[Opening INFORMATION section]

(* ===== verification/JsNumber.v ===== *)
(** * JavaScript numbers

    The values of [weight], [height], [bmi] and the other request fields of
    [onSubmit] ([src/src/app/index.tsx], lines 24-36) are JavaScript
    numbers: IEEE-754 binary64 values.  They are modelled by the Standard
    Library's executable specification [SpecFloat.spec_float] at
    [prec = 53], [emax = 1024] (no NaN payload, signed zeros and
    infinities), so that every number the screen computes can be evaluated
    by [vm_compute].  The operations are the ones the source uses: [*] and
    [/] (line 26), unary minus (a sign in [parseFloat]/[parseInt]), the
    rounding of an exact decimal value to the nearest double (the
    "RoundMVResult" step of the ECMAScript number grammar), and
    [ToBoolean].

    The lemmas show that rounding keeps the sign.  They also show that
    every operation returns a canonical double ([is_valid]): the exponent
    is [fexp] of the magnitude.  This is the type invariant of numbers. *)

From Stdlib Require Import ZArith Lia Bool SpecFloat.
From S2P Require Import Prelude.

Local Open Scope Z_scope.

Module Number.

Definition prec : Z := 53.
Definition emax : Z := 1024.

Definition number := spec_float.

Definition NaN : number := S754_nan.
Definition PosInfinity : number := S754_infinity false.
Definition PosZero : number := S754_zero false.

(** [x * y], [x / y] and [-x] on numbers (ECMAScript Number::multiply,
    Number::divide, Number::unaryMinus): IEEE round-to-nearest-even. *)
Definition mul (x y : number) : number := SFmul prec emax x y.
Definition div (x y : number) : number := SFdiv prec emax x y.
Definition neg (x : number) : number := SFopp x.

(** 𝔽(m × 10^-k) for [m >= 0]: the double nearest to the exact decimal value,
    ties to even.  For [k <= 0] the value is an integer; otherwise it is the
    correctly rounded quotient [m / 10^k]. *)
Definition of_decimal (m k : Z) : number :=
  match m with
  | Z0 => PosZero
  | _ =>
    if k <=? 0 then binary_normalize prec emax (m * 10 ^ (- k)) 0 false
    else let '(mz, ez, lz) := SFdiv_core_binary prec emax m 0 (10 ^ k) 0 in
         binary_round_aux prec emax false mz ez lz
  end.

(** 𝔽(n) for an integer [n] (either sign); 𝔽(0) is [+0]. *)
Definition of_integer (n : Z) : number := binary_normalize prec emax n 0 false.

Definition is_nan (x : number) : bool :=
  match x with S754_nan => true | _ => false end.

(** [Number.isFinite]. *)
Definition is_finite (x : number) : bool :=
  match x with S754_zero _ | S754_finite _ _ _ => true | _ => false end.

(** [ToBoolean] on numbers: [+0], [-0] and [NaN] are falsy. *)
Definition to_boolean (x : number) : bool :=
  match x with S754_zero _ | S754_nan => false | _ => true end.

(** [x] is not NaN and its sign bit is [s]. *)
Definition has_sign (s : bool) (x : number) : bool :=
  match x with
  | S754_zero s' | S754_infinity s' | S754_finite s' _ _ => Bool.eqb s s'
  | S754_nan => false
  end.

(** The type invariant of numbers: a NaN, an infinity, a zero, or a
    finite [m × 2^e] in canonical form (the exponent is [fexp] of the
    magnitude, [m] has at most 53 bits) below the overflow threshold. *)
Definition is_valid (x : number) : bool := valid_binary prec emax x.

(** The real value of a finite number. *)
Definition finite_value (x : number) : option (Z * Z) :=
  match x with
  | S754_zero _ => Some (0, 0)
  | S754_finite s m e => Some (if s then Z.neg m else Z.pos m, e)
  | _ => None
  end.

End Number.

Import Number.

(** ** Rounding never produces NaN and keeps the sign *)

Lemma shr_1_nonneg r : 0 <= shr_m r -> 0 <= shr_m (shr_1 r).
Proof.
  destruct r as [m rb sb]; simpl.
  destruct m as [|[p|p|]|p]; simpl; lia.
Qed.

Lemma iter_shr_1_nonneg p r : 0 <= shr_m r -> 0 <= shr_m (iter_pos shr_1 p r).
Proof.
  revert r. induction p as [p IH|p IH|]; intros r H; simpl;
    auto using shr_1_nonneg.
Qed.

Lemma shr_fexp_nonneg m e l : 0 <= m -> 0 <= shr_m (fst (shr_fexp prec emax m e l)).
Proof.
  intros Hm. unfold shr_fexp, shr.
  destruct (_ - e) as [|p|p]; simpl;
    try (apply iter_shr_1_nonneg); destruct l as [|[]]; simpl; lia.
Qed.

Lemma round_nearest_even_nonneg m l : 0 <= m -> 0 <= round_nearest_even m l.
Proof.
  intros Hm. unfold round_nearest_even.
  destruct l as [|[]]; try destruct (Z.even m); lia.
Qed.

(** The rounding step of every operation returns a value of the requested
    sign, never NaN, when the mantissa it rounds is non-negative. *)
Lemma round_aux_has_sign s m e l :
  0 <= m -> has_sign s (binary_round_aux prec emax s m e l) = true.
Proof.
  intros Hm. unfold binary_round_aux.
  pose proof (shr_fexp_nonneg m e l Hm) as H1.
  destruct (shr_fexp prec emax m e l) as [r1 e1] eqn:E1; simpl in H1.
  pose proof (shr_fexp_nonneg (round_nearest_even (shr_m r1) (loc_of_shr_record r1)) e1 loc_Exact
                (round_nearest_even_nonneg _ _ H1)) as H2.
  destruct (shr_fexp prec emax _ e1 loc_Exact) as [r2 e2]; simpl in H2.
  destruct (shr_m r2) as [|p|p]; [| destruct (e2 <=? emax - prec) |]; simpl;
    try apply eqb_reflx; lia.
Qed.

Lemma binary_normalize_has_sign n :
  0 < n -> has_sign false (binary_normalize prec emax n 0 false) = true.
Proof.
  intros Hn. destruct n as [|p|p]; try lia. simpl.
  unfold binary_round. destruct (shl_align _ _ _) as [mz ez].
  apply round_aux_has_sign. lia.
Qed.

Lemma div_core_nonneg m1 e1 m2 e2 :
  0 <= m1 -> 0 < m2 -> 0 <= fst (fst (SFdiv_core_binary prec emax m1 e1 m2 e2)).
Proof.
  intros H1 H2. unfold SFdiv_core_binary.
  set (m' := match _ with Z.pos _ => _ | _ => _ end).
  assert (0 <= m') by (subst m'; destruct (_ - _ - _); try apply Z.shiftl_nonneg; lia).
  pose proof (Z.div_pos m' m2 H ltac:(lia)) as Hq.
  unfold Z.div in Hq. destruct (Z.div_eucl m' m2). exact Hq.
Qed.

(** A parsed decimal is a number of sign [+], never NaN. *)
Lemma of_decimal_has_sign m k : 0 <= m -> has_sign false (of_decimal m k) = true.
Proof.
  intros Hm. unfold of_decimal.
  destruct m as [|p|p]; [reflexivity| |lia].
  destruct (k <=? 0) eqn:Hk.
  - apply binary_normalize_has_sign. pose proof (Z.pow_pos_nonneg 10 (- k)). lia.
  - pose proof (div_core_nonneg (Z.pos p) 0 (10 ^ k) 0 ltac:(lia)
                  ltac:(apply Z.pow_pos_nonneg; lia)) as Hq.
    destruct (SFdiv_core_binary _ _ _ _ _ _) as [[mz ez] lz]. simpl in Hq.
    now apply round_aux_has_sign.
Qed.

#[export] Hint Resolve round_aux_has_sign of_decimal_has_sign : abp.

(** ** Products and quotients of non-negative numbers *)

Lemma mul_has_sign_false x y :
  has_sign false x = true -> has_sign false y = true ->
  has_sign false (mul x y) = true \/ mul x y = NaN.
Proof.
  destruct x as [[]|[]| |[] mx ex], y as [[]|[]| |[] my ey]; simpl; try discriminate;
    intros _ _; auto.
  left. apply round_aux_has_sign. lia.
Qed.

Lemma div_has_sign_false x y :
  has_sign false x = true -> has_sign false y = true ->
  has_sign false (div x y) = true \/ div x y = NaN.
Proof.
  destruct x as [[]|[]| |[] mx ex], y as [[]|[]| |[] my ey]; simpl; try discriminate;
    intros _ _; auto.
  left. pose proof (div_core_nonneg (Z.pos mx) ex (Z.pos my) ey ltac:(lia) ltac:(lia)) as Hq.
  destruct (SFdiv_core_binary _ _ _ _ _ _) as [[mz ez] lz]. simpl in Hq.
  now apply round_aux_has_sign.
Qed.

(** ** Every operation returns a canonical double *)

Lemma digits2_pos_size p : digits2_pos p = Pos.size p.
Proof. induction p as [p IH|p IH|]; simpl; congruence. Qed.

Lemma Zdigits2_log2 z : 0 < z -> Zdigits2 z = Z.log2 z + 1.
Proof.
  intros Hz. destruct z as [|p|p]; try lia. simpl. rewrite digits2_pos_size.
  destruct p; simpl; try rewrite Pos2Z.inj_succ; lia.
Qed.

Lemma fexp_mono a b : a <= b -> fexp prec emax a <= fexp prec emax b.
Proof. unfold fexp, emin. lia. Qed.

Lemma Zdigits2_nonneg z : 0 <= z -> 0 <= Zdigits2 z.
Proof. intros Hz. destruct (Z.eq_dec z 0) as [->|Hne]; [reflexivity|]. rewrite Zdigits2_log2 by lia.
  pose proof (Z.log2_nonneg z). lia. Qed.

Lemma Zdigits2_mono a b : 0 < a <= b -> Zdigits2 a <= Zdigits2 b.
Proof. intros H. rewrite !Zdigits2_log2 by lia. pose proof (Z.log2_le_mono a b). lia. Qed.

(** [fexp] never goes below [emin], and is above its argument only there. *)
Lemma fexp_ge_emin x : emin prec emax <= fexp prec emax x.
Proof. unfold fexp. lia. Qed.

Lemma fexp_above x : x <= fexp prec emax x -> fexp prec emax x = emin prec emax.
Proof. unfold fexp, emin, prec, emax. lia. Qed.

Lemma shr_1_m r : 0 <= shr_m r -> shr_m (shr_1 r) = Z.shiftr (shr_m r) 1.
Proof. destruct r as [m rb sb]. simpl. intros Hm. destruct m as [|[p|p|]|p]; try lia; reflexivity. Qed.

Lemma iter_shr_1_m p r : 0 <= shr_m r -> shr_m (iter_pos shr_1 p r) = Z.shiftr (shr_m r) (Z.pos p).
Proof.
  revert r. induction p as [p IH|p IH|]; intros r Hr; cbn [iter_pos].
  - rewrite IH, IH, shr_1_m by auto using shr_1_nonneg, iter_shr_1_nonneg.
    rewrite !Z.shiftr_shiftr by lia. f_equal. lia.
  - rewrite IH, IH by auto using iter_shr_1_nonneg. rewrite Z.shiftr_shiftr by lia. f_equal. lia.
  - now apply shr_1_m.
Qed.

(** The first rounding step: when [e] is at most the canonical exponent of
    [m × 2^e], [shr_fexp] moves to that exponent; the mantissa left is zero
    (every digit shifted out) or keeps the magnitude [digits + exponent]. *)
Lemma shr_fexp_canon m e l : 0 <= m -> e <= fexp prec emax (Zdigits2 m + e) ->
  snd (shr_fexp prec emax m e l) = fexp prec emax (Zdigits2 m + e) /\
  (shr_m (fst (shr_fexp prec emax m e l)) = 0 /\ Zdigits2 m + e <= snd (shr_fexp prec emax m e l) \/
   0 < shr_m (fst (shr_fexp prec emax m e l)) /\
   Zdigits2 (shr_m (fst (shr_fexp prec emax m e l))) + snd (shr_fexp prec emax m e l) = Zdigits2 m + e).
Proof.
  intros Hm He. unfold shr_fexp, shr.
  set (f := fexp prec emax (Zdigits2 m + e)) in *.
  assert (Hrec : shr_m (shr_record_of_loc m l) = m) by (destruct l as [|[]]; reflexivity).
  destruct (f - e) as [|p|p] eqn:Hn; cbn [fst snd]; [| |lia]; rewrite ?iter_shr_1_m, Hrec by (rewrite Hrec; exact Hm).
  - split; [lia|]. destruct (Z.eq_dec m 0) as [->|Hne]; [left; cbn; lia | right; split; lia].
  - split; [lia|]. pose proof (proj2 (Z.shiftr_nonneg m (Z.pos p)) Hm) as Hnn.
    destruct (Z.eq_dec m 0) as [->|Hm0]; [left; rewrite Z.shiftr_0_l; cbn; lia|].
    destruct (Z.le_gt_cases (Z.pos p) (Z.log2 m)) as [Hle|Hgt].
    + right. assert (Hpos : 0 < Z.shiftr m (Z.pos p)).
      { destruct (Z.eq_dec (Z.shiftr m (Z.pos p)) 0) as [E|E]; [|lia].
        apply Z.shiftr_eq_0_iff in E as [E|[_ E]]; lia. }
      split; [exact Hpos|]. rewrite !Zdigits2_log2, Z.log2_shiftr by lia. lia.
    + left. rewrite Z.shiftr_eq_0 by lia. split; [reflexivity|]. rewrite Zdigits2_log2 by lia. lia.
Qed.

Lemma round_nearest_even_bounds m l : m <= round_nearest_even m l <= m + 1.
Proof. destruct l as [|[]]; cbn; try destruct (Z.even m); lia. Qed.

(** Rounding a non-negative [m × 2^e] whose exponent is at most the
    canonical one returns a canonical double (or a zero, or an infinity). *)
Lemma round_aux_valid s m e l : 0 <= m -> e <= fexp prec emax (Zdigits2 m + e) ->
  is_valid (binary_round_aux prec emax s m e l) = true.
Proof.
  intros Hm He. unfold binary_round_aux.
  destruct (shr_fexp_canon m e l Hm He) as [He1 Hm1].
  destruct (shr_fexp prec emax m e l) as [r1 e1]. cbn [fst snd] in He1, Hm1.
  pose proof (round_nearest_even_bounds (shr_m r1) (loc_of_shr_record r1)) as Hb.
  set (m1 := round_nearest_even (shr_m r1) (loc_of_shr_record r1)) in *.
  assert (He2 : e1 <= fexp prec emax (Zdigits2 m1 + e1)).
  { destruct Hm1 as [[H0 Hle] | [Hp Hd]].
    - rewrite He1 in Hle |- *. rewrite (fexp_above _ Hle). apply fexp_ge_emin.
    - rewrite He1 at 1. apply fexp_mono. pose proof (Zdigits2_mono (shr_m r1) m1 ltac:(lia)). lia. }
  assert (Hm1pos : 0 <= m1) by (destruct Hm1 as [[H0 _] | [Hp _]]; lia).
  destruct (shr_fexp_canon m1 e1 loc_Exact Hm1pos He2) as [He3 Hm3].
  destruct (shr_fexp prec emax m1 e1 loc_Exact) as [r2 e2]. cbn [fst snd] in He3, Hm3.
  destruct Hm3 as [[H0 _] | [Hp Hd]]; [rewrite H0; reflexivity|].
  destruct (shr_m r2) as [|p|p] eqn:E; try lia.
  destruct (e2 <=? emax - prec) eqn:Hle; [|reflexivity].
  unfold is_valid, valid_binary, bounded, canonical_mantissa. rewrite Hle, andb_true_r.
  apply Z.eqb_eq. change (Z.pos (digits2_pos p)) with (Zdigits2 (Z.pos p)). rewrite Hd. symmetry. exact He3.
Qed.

[Closing INFORMATION section]

* BRIEF: All lines of the records above that contain the word "most" are to be copied out.

* WRITTEN ANSWER:
    magnitude, [m] has at most 53 bits) below the overflow threshold. *)
(** The first rounding step: when [e] is at most the canonical exponent of
(** Rounding a non-negative [m × 2^e] whose exponent is at most the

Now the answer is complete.